---------- Task data
(* ===== verification/RadixMoves.v ===== *)
(** * The prefix cache: the three changes of the tree

    Every operation changes the structural heap by splitting a node, adding a
    leaf or cutting a leaf off (and by lock counts, which the tree does not
    see).  For each change: the tree stays well-formed, which paths the nodes
    have afterwards, and what happens to the stored content.  A split leaves
    the content alone. *)

From S2P Require Import Prelude PyDict RadixKey KvEvents RadixTree RadixInv.

(** The path of a node after the split. *)
Definition split_path (y new : nat) (l : list nat) : list nat :=
  l ≫= fun z => if decide (z = y) then [y; new] else [z].

Lemma split_path_elem (y new : nat) (l : list nat) z :
  z ∈ split_path y new l <-> z ∈ l \/ (z = new /\ y ∈ l).
Proof.
  unfold split_path. rewrite list_elem_of_bind. split.
  - intros (z' & Hz & Hz'). case_decide; subst; set_solver.
  - intros [Hz|[-> Hy]].
    + exists z. split; [|done]. case_decide; set_solver.
    + exists y. rewrite decide_True by done. set_solver.
Qed.

Lemma split_path_cons (y new z : nat) (l : list nat) :
  split_path y new (z :: l) = (if decide (z = y) then [y; new] else [z]) ++ split_path y new l.
Proof. done. Qed.

Lemma split_path_notin (y new : nat) (l : list nat) : y ∉ l -> split_path y new l = l.
Proof.
  induction l as [|z l IH]; intros Hy; [done|]. unfold split_path in *. cbn.
  rewrite decide_False by set_solver. cbn. f_equal. apply IH. set_solver.
Qed.

Section moves.
Context (ps r : nat) (ps_pos : (0 < ps)%nat).
Implicit Types (g : cores) (L : gset nat) (x y z p : nat) (l : list nat).

Abbreviation co_pages n := (pages ps (co_key n)).
Abbreviation shape := (shape ps r).
Abbreviation up := (up ps r).
Abbreviation stored := (stored ps r).

(** ** Splitting node [y] after [i] pages *)

Definition split_new (m : core_t) (i y p : nat) (c' : child_key_t) h1 : core_t :=
  Core [(c', y)] (Some p) (key_take (i * ps) (co_key m)) (Some (take (i * ps) (co_val m)))
    (co_lock m) h1.
Definition split_child (m : core_t) (i new : nat) h2 : core_t :=
  Core (co_children m) (Some new) (key_drop (i * ps) (co_key m)) (Some (drop (i * ps) (co_val m)))
    (co_lock m) h2.
Definition refile (pn : core_t) (ck : child_key_t) (new : nat) : core_t :=
  Core (dict_set (co_children pn) ck new) (co_parent pn) (co_key pn) (co_value pn) (co_lock pn)
    (co_hash pn).
(** The lengths of the values of the live nodes add up to the two counters. *)
Lemma value_len_sizes s L H' :
  radix_inv s L H' -> set_sum (value_len s) L = evictable_size s + protected_size s.
Proof.
  intros Hinv. pose proof (i_shape _ _ _ _ _ _ _ _ _ Hinv) as Hs.
  unfold evictable_size, protected_size. rewrite (i_ev _ _ _ _ _ _ _ _ _ Hinv), (i_prot _ _ _ _ _ _ _ _ _ Hinv).
  rewrite (set_sum_remove _ (root_node s)) by apply (sh_root_in _ _ _ _ Hs).
  destruct (sh_root _ _ _ _ Hs) as (rc & Hrc & _ & _ & Hrv).
  replace (value_len s (root_node s)) with 0 by (unfold value_len, co_val; by rewrite Hrc, Hrv).
  rewrite <-set_sum_plus, Z.add_0_l. apply set_sum_ext. intros x [Hx Hxr]%elem_of_difference.
  assert (x ≠ root_node s) as Hne by set_solver. destruct (shape_lookup _ _ _ _ x Hs Hx) as [n Hn].
  destruct (shape_node_ok _ _ _ _ _ _ Hs Hx Hne Hn) as (_ & Hlen & _).
  unfold value_len, size_if, unlocked, is_locked, len, co_len. rewrite Hn, Hlen.
  destruct (decide (co_lock n = 0)); repeat case_bool_decide; try done; lia.
Qed.

(** Every child of a live node is filed under the first page of its key. *)
Lemma check_children_run s L H' x n :
  radix_inv s L H' -> x ∈ L -> nodes s !! x = Some n ->
  check_children (psz s) (children n) s = (Ok tt, s).
Proof.
  intros Hinv Hx Hn. pose proof (i_shape _ _ _ _ _ _ _ _ _ Hinv) as Hs.
  pose proof (cores_lookup _ _ _ Hn) as Hg. pose proof (sh_wf _ _ _ _ Hs x _ Hx Hg) as Hwf. simpl in Hwf.
  assert (forall c y, (c, y) ∈ children n -> exists m, nodes s !! y = Some m /\ child_key (psz s) (key m) = Ok c) as Hc.
  { intros c y Hin%dict_elem_get; [|done].
    destruct (sh_child _ _ _ _ Hs x (core n) c y Hx Hg Hin) as (Hy & Hyr & m & Hm & _ & Hh).
    destruct (shape_node_ok _ _ _ _ _ _ Hs Hy Hyr Hm) as (Hal & _).
    destruct (cores_lookup_inv s y m Hm) as (m0 & Hm0 & <-). exists m0. split; [done|]. simpl in Hh.
    pose proof (i_ps _ _ _ _ _ _ _ _ _ Hinv) as Hps.
    destruct (child_key_page (psz s) Hps (key m0) (pages_head_unit (psz s) Hps _ c Hal Hh)) as (c' & Hc' & Hh').
    rewrite Hh in Hh'. by injection Hh' as <-. }
  clear Hwf Hg. induction (children n) as [|[c y] d IH]; [done|]. simpl.
  destruct (Hc c y ltac:(left)) as (m & Hm & Hk).
  rewrite (bind_ok _ _ _ _ _ (node_at_run s y m Hm)). cbv beta. rewrite Hk.
  erewrite bind_ok by reflexivity. cbv beta. rewrite decide_True by done.
  apply IH. intros c' y' Hin. apply Hc. by right.
Qed.

Lemma print_loop_run s L H' fuel V stack :
  radix_inv s L H' -> walked s L V stack -> (size L - size V < fuel)%nat ->
  print_loop fuel stack s = (Ok tt, s).
Proof.
  intros Hinv. revert V stack. induction fuel as [|fuel IH]; [lia|]. intros V stack Htr Hfuel.
  destruct stack as [|x stack]; [done|]. simpl. erewrite bind_ok by reflexivity. cbv beta.
  assert (x ∈ L) as Hx by (apply (tr_live _ _ Htr); left).
  pose proof (i_shape _ _ _ _ _ _ _ _ _ Hinv) as Hs.
  destruct (shape_lookup _ _ _ _ x Hs Hx) as [m Hm]. destruct (cores_lookup_inv s x m Hm) as (n & Hn & <-).
  rewrite (bind_ok _ _ _ _ _ (node_at_run s x n Hn)). cbv beta.
  rewrite (bind_ok _ _ _ _ _ (check_children_run s L H' x n Hinv Hx Hn)).
  pose proof (traversed_size Hs _ _ _ Htr). eapply IH; [exact (traversed_step Hs _ _ _ _ Htr Hm)|lia].
Qed.

Lemma total_size_run s L H' :
  radix_inv s L H' -> total_size s = (Ok (evictable_size s + protected_size s), s).
Proof.
  intros Hinv. assert (size L <= size (nodes s))%nat as Hsz by (by eapply live_size).
  unfold total_size. erewrite bind_ok by reflexivity. cbv beta. erewrite bind_ok by reflexivity. cbv beta.
  rewrite <-(value_len_sizes s L H' Hinv), <-(total_size_loop_run s L H' (S (size (nodes s))) ∅ [root_node s]);
    [by rewrite set_sum_empty|done|exact (traversed_start (i_shape _ _ _ _ _ _ _ _ _ Hinv))|rewrite size_empty; lia].
Qed.

Lemma pretty_print_run s L H' : radix_inv s L H' -> pretty_print s = (Ok tt, s).
Proof.
  intros Hinv. assert (size L <= size (nodes s))%nat as Hsz by (by eapply live_size).
  unfold pretty_print. erewrite bind_ok by reflexivity. cbv beta. erewrite bind_ok by reflexivity. cbv beta.
  erewrite bind_ok; [|eapply print_loop_run; [done|exact (traversed_start (i_shape _ _ _ _ _ _ _ _ _ Hinv))|rewrite size_empty; lia]].
  by rewrite (bind_ok _ _ _ _ _ (total_size_run s L H' Hinv)).
Qed.

(** on a consistent cache [total_size] visits every live node exactly
    once and returns, without error and without changing the cache, the sum
    of [evictable_size] and [protected_size]: the two counters, maintained
    incrementally by insertion, locking and eviction, never drift from the
    tree.  The assertion of [pretty_print], that every child is filed under
    the first page of its key, never fails. *)
Theorem total_size_spec s L H' :
  radix_inv s L H' ->
  total_size s = (Ok (evictable_size s + protected_size s), s) /\ pretty_print s = (Ok tt, s).
Proof. split; [by eapply total_size_run|by eapply pretty_print_run]. Qed.
End traversal.
(* ===== verification/RadixSlots.v ===== *)
(** * The prefix cache: where the slots are

    The KV slots the tree holds, counted per slot: [tree_occ s L i] is the
    number of times slot [i] occurs in the values of the live nodes.  A split
    moves slots between two nodes, an insertion adds the slots of its new
    leaf, an eviction removes the slots of its victims, and locking moves
    nothing.  These laws carry the conservation theorems of RadixReqFacts.v. *)

From S2P Require Import Prelude PyDict RadixKey KvEvents RadixTree RadixOps RadixInv RadixMoves.
From S2P Require Import RadixState RadixLocks RadixRun RadixEvents RadixInsert RadixSpec RadixEvict.
From S2P Require Import RadixLockOps.

(** ** Occurrences in a list *)

Definition occ (i : Z) (l : list Z) : Z := len (filter (fun j => j = i) l).

Lemma occ_app i l1 l2 : occ i (l1 ++ l2) = occ i l1 + occ i l2.
Proof. unfold occ. by rewrite filter_app, len_app. Qed.

Lemma occ_take_drop i n l : occ i (take n l) + occ i (drop n l) = occ i l.
Proof. by rewrite <-occ_app, take_drop. Qed.

Lemma occ_perm i l1 l2 : l1 ≡ₚ l2 -> occ i l1 = occ i l2.
Proof. intros Hp. unfold occ, len. by rewrite Hp. Qed.

Lemma occ_nil i : occ i [] = 0.
Proof. done. Qed.

Lemma occ_nonneg i l : 0 <= occ i l.
Proof. apply len_nonneg. Qed.

Lemma occ_elem i l : 0 < occ i l <-> i ∈ l.
Proof.
  unfold occ. split.
  - intros Hp. destruct (filter (fun j => j = i) l) as [|j l'] eqn:E; [done|].
    assert (j ∈ filter (fun j => j = i) l) as [-> Hj]%list_elem_of_filter by (rewrite E; left). done.
  - intros Hi. assert (i ∈ filter (fun j => j = i) l) as Hf by (by apply list_elem_of_filter).
    destruct (filter (fun j => j = i) l); [by apply elem_of_nil in Hf|]. unfold len. simpl. lia.
Qed.

#[export] Hint Rewrite occ_app occ_nil : occ.

(** ** Live nodes are determined by the heap *)

Lemma shape_unique ps r g L1 L2 : shape ps r g L1 -> shape ps r g L2 -> L1 = L2.
Proof.
  assert (forall L L', shape ps r g L -> shape ps r g L' -> L ⊆ L') as Hsub.
  { intros L L' Hs Hs' x Hx. destruct (sh_up _ _ _ _ Hs x Hx) as (l & w & v & Hu).
    induction Hu as [|x n p l w v Hne Hn Hp Hu IH]; [apply (sh_root_in _ _ _ _ Hs')|].
    destruct (sh_node _ _ _ _ Hs x Hx Hne) as (n' & p' & pn & c & Hn' & _ & Hp' & HpL & Hpn & _ & Hc).
    simplify_eq. by destruct (sh_child _ _ _ _ Hs' p pn c x (IH HpL) Hpn Hc). }
  intros H1 H2. apply set_eq. intros x. split; by apply Hsub.
Qed.

(** ** The slots of a heap *)

Definition core_occ (i : Z) (g : cores) (x : nat) : Z :=
  match g !! x with Some n => occ i (co_val n) | None => 0 end.

Lemma core_occ_place i g g' x n n' :
  g !! x = Some n -> g' !! x = Some n' -> place n' = place n -> core_occ i g' x = core_occ i g x.
Proof.
  intros Hn Hn' [= _ _ Ev]. unfold core_occ. rewrite Hn, Hn'. unfold co_val. by rewrite Ev.
Qed.

Lemma split_occ {A} {u u' : view_t A} {L H y i m p pn ck c' h1 h2} j :
  view_inv u L H -> split_of u L y i m p pn ck c' h1 h2 u' ->
  set_sum (core_occ j (v_cores u')) (L ∪ {[v_counter u]}) = set_sum (core_occ j (v_cores u)) L.
Proof.
  intros Hinv Hsp. destruct Hsp as [HyL Hyr Hm Hp Hpn Hh Hr Hi Hhash ->]. simpl.
  pose proof (i_shape _ _ _ _ _ _ _ _ _ Hinv) as Hs.
  destruct (inv_fresh_none _ _ _ _ _ _ _ _ _ Hinv) as [Hnew HnewL].
  rewrite set_sum_add by done. rewrite !(set_sum_remove _ y L) by done.
  rewrite (set_sum_ext _ (core_occ j (v_cores u)) (L ∖ {[y]})).
  - unfold core_occ at 1 2 4. rewrite (split_get_new y i p m pn ck c' h1 h2 Hinv) by done.
    rewrite (split_get_y y i p m pn ck c' h1 h2 Hinv), Hm by done. unfold co_val at 1 2. simpl.
    rewrite <-(occ_take_drop j (i * page_size (v_params u)) (co_val m)). lia.
  - intros x [Hx Hxy]%elem_of_difference. destruct (shape_lookup _ _ _ _ x Hs Hx) as [n Hn].
    destruct (split_old y i p m pn ck c' h1 h2 Hinv HyL Hyr Hm Hp Hpn Hh Hr Hi x n Hn) as (n' & Hn' & Hpl & _).
    eapply core_occ_place; [done..|]. apply Hpl. set_solver.
Qed.

Lemma add_occ {prm g cnt r ev prot E L H} q qn c k v0 h j :
  inv_at prm g cnt r ev prot E L H -> g !! q = Some qn -> dict_get (co_children qn) c = None ->
  set_sum (core_occ j (add_cores g q cnt qn c k v0 h)) (L ∪ {[cnt]}) =
  set_sum (core_occ j g) L + occ j v0.
Proof.
  intros Hinv Hq Hc. pose proof (i_shape _ _ _ _ _ _ _ _ _ Hinv) as Hs.
  destruct (inv_fresh_none _ _ _ _ _ _ _ _ _ Hinv) as [Hnew HnewL].
  rewrite set_sum_add by done. rewrite (set_sum_ext _ (core_occ j g) L).
  - unfold core_occ at 1. rewrite (add_get_new q qn c k v0 h Hinv Hq). unfold leaf_core, co_val. simpl. lia.
  - intros x Hx. destruct (shape_lookup _ _ _ _ x Hs Hx) as [n Hn].
    destruct (add_old q qn c k v0 h Hinv Hq Hc x n Hn) as (n' & Hn' & Hpl & _).
    by eapply core_occ_place.
Qed.

Lemma cut_occ {prm g cnt r ev prot E L H} x p n pn c j :
  inv_at prm g cnt r ev prot E L H -> x ∈ E -> g !! x = Some n -> co_parent n = Some p ->
  g !! p = Some pn -> head (pages (page_size prm) (co_key n)) = Some c ->
  set_sum (core_occ j (cut_cores g p pn c)) (L ∖ {[x]}) + occ j (co_val n) = set_sum (core_occ j g) L.
Proof.
  intros Hinv HxE Hn Hp Hpn Hc. pose proof (i_shape _ _ _ _ _ _ _ _ _ Hinv) as Hs.
  destruct (cut_facts x p n pn c Hinv HxE Hn Hp Hpn Hc) as (HxL & _).
  rewrite (set_sum_remove _ x L) by done. rewrite (set_sum_ext _ (core_occ j g) (L ∖ {[x]})).
  - unfold core_occ at 2. rewrite Hn. lia.
  - intros y [Hy _]%elem_of_difference. destruct (shape_lookup _ _ _ _ y Hs Hy) as [m Hm].
    destruct (cut_old x p n pn c Hinv HxE Hn Hp Hpn Hc y m Hm) as (m' & Hm' & Hpl & _).
    by eapply core_occ_place.
Qed.

Lemma relock_occ d l g x j : core_occ j (relock d l g) x = core_occ j g x.
Proof.
  induction l as [|y l IH]; [done|]. rewrite <-IH. unfold core_occ at 1. simpl.
  destruct (decide (x = y)) as [->|Hne].
  - rewrite lookup_alter_eq. unfold core_occ. by destruct (relock d l g !! y).
  - by rewrite lookup_alter_ne.
Qed.

(** ** The slots of a cache *)

Section slots.
Context {A : Type}.
Implicit Types (s : RadixCache A) (L : gset nat).
Abbreviation psz s := (page_size (params s)).

Definition tree_occ s L (i : Z) : Z := set_sum (core_occ i (heap_cores s)) L.

Lemma tree_occ_nonneg s L i : 0 <= tree_occ s L i.
Proof.
  apply set_sum_nonneg. intros x _. unfold core_occ. destruct (heap_cores s !! x); [apply occ_nonneg|lia].
Qed.

Lemma live_unique s L1 L2 H1 H2 : radix_inv s L1 H1 -> radix_inv s L2 H2 -> L1 = L2.
Proof.
  intros Hi1 Hi2. eapply shape_unique; [exact (i_shape _ _ _ _ _ _ _ _ _ Hi1)|
    exact (i_shape _ _ _ _ _ _ _ _ _ Hi2)].
Qed.

Lemma landed_occ s L H' st last s' L' i :
  radix_inv s L H' -> landed (view s) L st last (view s') -> radix_inv s' L' H' ->
  tree_occ s' L' i = tree_occ s L i.
Proof.
  intros Hinv Hland Hinv'. unfold tree_occ. destruct st as [y|y k].
  - destruct Hland as [_ Hv]. assert (radix_inv s' L H') as Hi by (by eapply view_eq_inv).
    rewrite (live_unique _ _ _ _ _ Hinv' Hi). by injection Hv as _ -> _.
  - destruct Hland as (_ & m & p & pn & ck & c' & h1 & h2 & Hsp).
    pose proof (split_of_inv (proj1 (radix_inv_view _ _ _) Hinv) Hsp) as Hi.
    apply radix_inv_view in Hi. rewrite (live_unique _ _ _ _ _ Hinv' Hi).
    exact (split_occ i (proj1 (radix_inv_view _ _ _) Hinv) Hsp).
Qed.

Lemma inserted_occ s L H' w v n s' L' i :
  radix_inv s L H' -> inserted s L w v n s' -> radix_inv s' L' H' -> length v = (length w * psz s)%nat ->
  tree_occ s' L' i = tree_occ s L i + occ i (drop (n * psz s) v).
Proof.
  intros Hinv Hins Hinv' Hlv.
  destruct Hins as [v0 st last Hdesc Hn Hland|v0 st q s1 qn ck k h evs Hdesc Hn Hland Hqn Hfree Ha Hpk Hck Hl Hv' Hh].
  - rewrite (landed_occ s L H' st last s' L' i) by done. rewrite drop_ge by lia. rewrite occ_nil. lia.
  - destruct (landed_spec s L H' _ _ _ _ _ _ Hinv Hdesc Hland) as (L1 & l & Hi & _ & Hq & Hp & _).
    simpl in Hp. assert (radix_inv s1 L1 H') as Hi1 by done.
    rewrite <-(landed_occ s L H' st q s1 L1 i) by done.
    assert (view_inv (view s') (L1 ∪ {[counter s1]}) H') as Hi'.
    { rewrite <-Hp in Ha, Hck, Hh. rewrite Hv'. apply added_inv; try done. intros He. by apply Hh. }
    apply radix_inv_view in Hi'. rewrite (live_unique _ _ _ _ _ Hinv' Hi'). unfold tree_occ.
    injection Hv' as _ -> _. by apply (add_occ q qn ck k _ h i Hi1).
Qed.

Lemma relocked_occ s s' L d l i :
  heap_cores s' = relock d l (heap_cores s) -> tree_occ s' L i = tree_occ s L i.
Proof. intros E. unfold tree_occ. rewrite E. apply set_sum_ext. intros x _. apply relock_occ. Qed.

Lemma view_occ s s' L i : view s' = view s -> tree_occ s' L i = tree_occ s L i.
Proof. intros Hv. unfold tree_occ. by injection Hv as _ -> _. Qed.

Context `{KvFree A}.

Lemma evict_step_occ s L H' x v s1 i :
  radix_inv s L H' -> evict_step s L x v s1 -> tree_occ s1 (L ∖ {[x]}) i + occ i v = tree_occ s L i.
Proof.
  intros Hinv [Hfirst HxL (n & Hn & Hv & _) _ (m & p & pn & c & evs & Hm & Hp & Hpn & Hc & _ & Hview)].
  rewrite (cores_lookup _ _ _ Hn) in Hm. injection Hm as <-.
  unfold tree_occ. injection Hview as _ -> _. simpl.
  replace v with (co_val (core n)) by (unfold co_val; simpl; by rewrite Hv).
  eapply (cut_occ x p (core n) pn c i Hinv); try done; [apply Hfirst|by apply cores_lookup].
Qed.

Lemma evictions_occ s L H' ls s' L' i :
  evictions s L ls s' L' -> radix_inv s L H' ->
  tree_occ s' L' i + occ i (concat ls) = tree_occ s L i.
Proof.
  induction 1 as [s L|s L x v s1 ls s' L' Hstep Hrest IH]; intros Hinv; simpl.
  - rewrite occ_nil. lia.
  - rewrite <-(evict_step_occ s L H' x v s1 i Hinv Hstep), <-IH by (by eapply evict_step_inv).
    rewrite occ_app. lia.
Qed.
End slots.
(* ===== verification/SchedPolicyFacts.v ===== *)
(** * The order of the waiting queue: what the policies promise

    - [prefix_matches]: what the lookups of a cache-aware policy write to the
      requests, and which of them it deprioritizes ([deprioritized], against
      the page sequences of the requests seen before);
    - [calc_priority_lpm], [calc_priority_dfs] and [calc_priority_agnostic]: no
      policy raises or loses a request, and the order of each. *)

From S2P Require Import Prelude PyDict PySort RadixKey KvEvents RadixTree RadixOps RadixInv RadixMoves.
From S2P Require Import RadixState RadixLocks RadixRun RadixEvents RadixInsert RadixSpec RadixTotal SchedPolicy SchedDfs.

(** ** Requests seen before *)

(** The key a request is looked up with *)
Definition queue_key (r : WReq) : RadixKey := MkKey (w_origin_input_ids r ++ w_output_ids r) (w_extra_key r) false.

(** The longest prefix that [w] shares with one of [seen] *)
Definition shared (seen : list (list child_key_t)) (w : list child_key_t) : nat := max_list (lcp w <$> seen).

(** The parameters of [create_simulated] *)
Definition simulated (prm : CacheParams) : Prop :=
  disable prm = false /\ page_size prm = 1%nat /\ enable_kv_cache_events prm = false /\ is_eagle prm = false.

Section deprioritized.
Context (force_miss : bool) (check_threshold deprioritize_threshold : Z).

(** The requests [_compute_prefix_matches] deprioritizes, in the order of the
    queue: those with a short match in the cache that share enough with one
    before, which was itself not deprioritized. *)
Fixpoint deprioritized (seen : list (list child_key_t)) (l : list WReq) : list string :=
  match l with
  | [] => []
  | r :: l' =>
      let w := pages 1 (queue_key r) in
      if decide (len (w_prefix_indices r) <= check_threshold) then
        if decide (deprioritize_threshold <= if force_miss then 0 else Z.of_nat (shared seen w))
        then w_rid r :: deprioritized seen l'
        else deprioritized (w :: seen) l'
      else deprioritized seen l'
  end.
End deprioritized.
--------------------
The expected result is a copy of each line in the records where "Section" appears.

◆ Expected answer ◆
Section moves.
Section slots.
Section deprioritized.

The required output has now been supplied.